■ **Your instructions**
Look through the records below for the line with "(Math_round (cliffProb0 * 5), [], false)." and the line with "else if gtb cliffProb0 0.50 then", then return those lines and all lines between, exactly.

■ **Material provided**
(** The fuel block. *)
Definition fuel_block (fuel0 fuelPerLap0 : Q) : Z * list string * bool :=
  let lapsRemaining := Math_ceil (fuel0 / fuelPerLap0) in
  if (lapsRemaining <? 5)%Z then
    (10%Z, ["CRITICAL: Fuel critically low"%string], true)
  else if (lapsRemaining <? 10)%Z then
    (6%Z, ["HIGH: Must pit for fuel soon"%string], false)
  else
    (1%Z, [], false).

(** The strategy block. *)
Definition strategy_block (currentPosition0 cliffProb0 lapsSincePit0 : Q)
  (weather0 : WeatherAnalyzer.condition) : Z * list string :=
  if gtb currentPosition0 10 && gtb cliffProb0 0.50 && gtb lapsSincePit0 15 then
    (6%Z, ["MEDIUM: Use pit to change tire strategy"%string])
  else
    match weather0 with
    | WeatherAnalyzer.WET | WeatherAnalyzer.INTERMEDIATE =>
        (5%Z, ["MEDIUM: Weather changing - consider fresh tires"%string])
    | _ => (1%Z, [])
    end.

(** [analyzePitStrategy]: the four blocks in the order of the source, each
    adding its reasons and raising [shouldPit]. *)
Definition analyzePitStrategy (s : CurrentState) : Analysis :=
  let '(tu1, r1, p1) := tire_age_block (tireAgePercent s) (cliffProb s) in
  let '(tu2, r2, p2) := cliff_block tu1 (cliffProb s) in
  let '(fu, r3, p3) := fuel_block (fuel s) (fuelPerLap s) in
  let '(su, r4) :=
    strategy_block (currentPosition s) (cliffProb s) (lapsSincePit s) (weather s) in
  let shouldPit0 := p1 || p2 || p3 in
  let totalUrgency0 := (inject_Z tu2 * 1.5 + inject_Z fu + inject_Z su) / 3.5 in
  {| shouldPit := shouldPit0;
     reason := r1 ++ r2 ++ r3 ++ r4;
     tireUrgency := tu2;
     fuelUrgency := fu;
     strategyUrgency := su;
     totalUrgency := Math_round totalUrgency0;
     an_decision := if shouldPit0 then BOX else STAY |}.

End PitStopAnalyzer.

(* ================================================================== *)
(** * pit_stop_analyzer.js: the scorer on doubles *)
(* ================================================================== *)

(** [analyzePitStrategy] once more, on binary64 doubles, operation by
    operation: the quotient [fuel / fuelPerLap] is the rounded one, so
    [Math.ceil] sees what the code sees (10.8 / 1.2 is 9.000000000000002 and
    its ceiling 10), and NaN and the infinities take the branches they take
    in the code. *)
Module PitStopAnalyzer64.
Import JS64.
Local Open Scope float_scope.

(** The argument of [analyzePitStrategy]; [tireAge] and [maxTireAge] have
    defaults.  [lap] and [gapToLeader] are destructured and not read. *)
Record CurrentState := mkCurrentState
  { lap : float;
    currentPosition : float;
    gapToLeader : float;
    cliffProb : float;
    fuel : float;
    fuelPerLap : float;
    weather : WeatherAnalyzer.condition;
    lapsSincePit : float;
    tireAge : option float;
    maxTireAge : option float }.

Record Analysis := mkAnalysis
  { shouldPit : bool;
    reason : list string;
    tireUrgency : float;
    fuelUrgency : float;
    strategyUrgency : float;
    totalUrgency : float;
    an_decision : PitStopAnalyzer.decision }.

(** [tireAgePercent], after the defaults of [tireAge] and [maxTireAge]. *)
Definition tireAgePercent (s : CurrentState) : float :=
  or_default 0 (tireAge s) / or_default 25 (maxTireAge s).

(** The tire-age block: urgency, reasons pushed, [shouldPit]. *)
Definition tire_age_block (tireAgePercent cliffProb0 : float)
  : float * list string * bool :=
  if geb tireAgePercent 0.95 then
    (10, ["CRITICAL: Tire at maximum age limit"%string], true)
  else if geb tireAgePercent 0.85 then
    (9, ["CRITICAL: Tire age 85%+ of lifespan"%string], true)
  else if geb tireAgePercent 0.75 then
    (7, ["HIGH: Tire approaching age limit"%string], false)
  else if geb tireAgePercent 0.60 then
    (4, ["MEDIUM: Tire halfway through lifespan"%string], false)
  else
    (Math_round (cliffProb0 * 5), [], false).

(** The cliff-probability block, given the urgency so far. *)
Definition cliff_block (tireUrgency0 cliffProb0 : float)
  : float * list string * bool :=
  if gtb cliffProb0 0.75 then
    (Math_max tireUrgency0 10, ["CRITICAL: Tires at cliff"%string], true)
  else if gtb cliffProb0 0.65 then
    (Math_max tireUrgency0 7, ["HIGH: Tires degrading rapidly"%string], false)
  else if gtb cliffProb0 0.50 then
    (Math_max tireUrgency0 4, ["MEDIUM: Tires wearing"%string], false)
  else
    (tireUrgency0, [], false).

■ **Solution for this exercise**
    (Math_round (cliffProb0 * 5), [], false).

(** The cliff-probability block, given the urgency so far. *)
Definition cliff_block (tireUrgency0 cliffProb0 : float)
  : float * list string * bool :=
  if gtb cliffProb0 0.75 then
    (Math_max tireUrgency0 10, ["CRITICAL: Tires at cliff"%string], true)
  else if gtb cliffProb0 0.65 then
    (Math_max tireUrgency0 7, ["HIGH: Tires degrading rapidly"%string], false)
  else if gtb cliffProb0 0.50 then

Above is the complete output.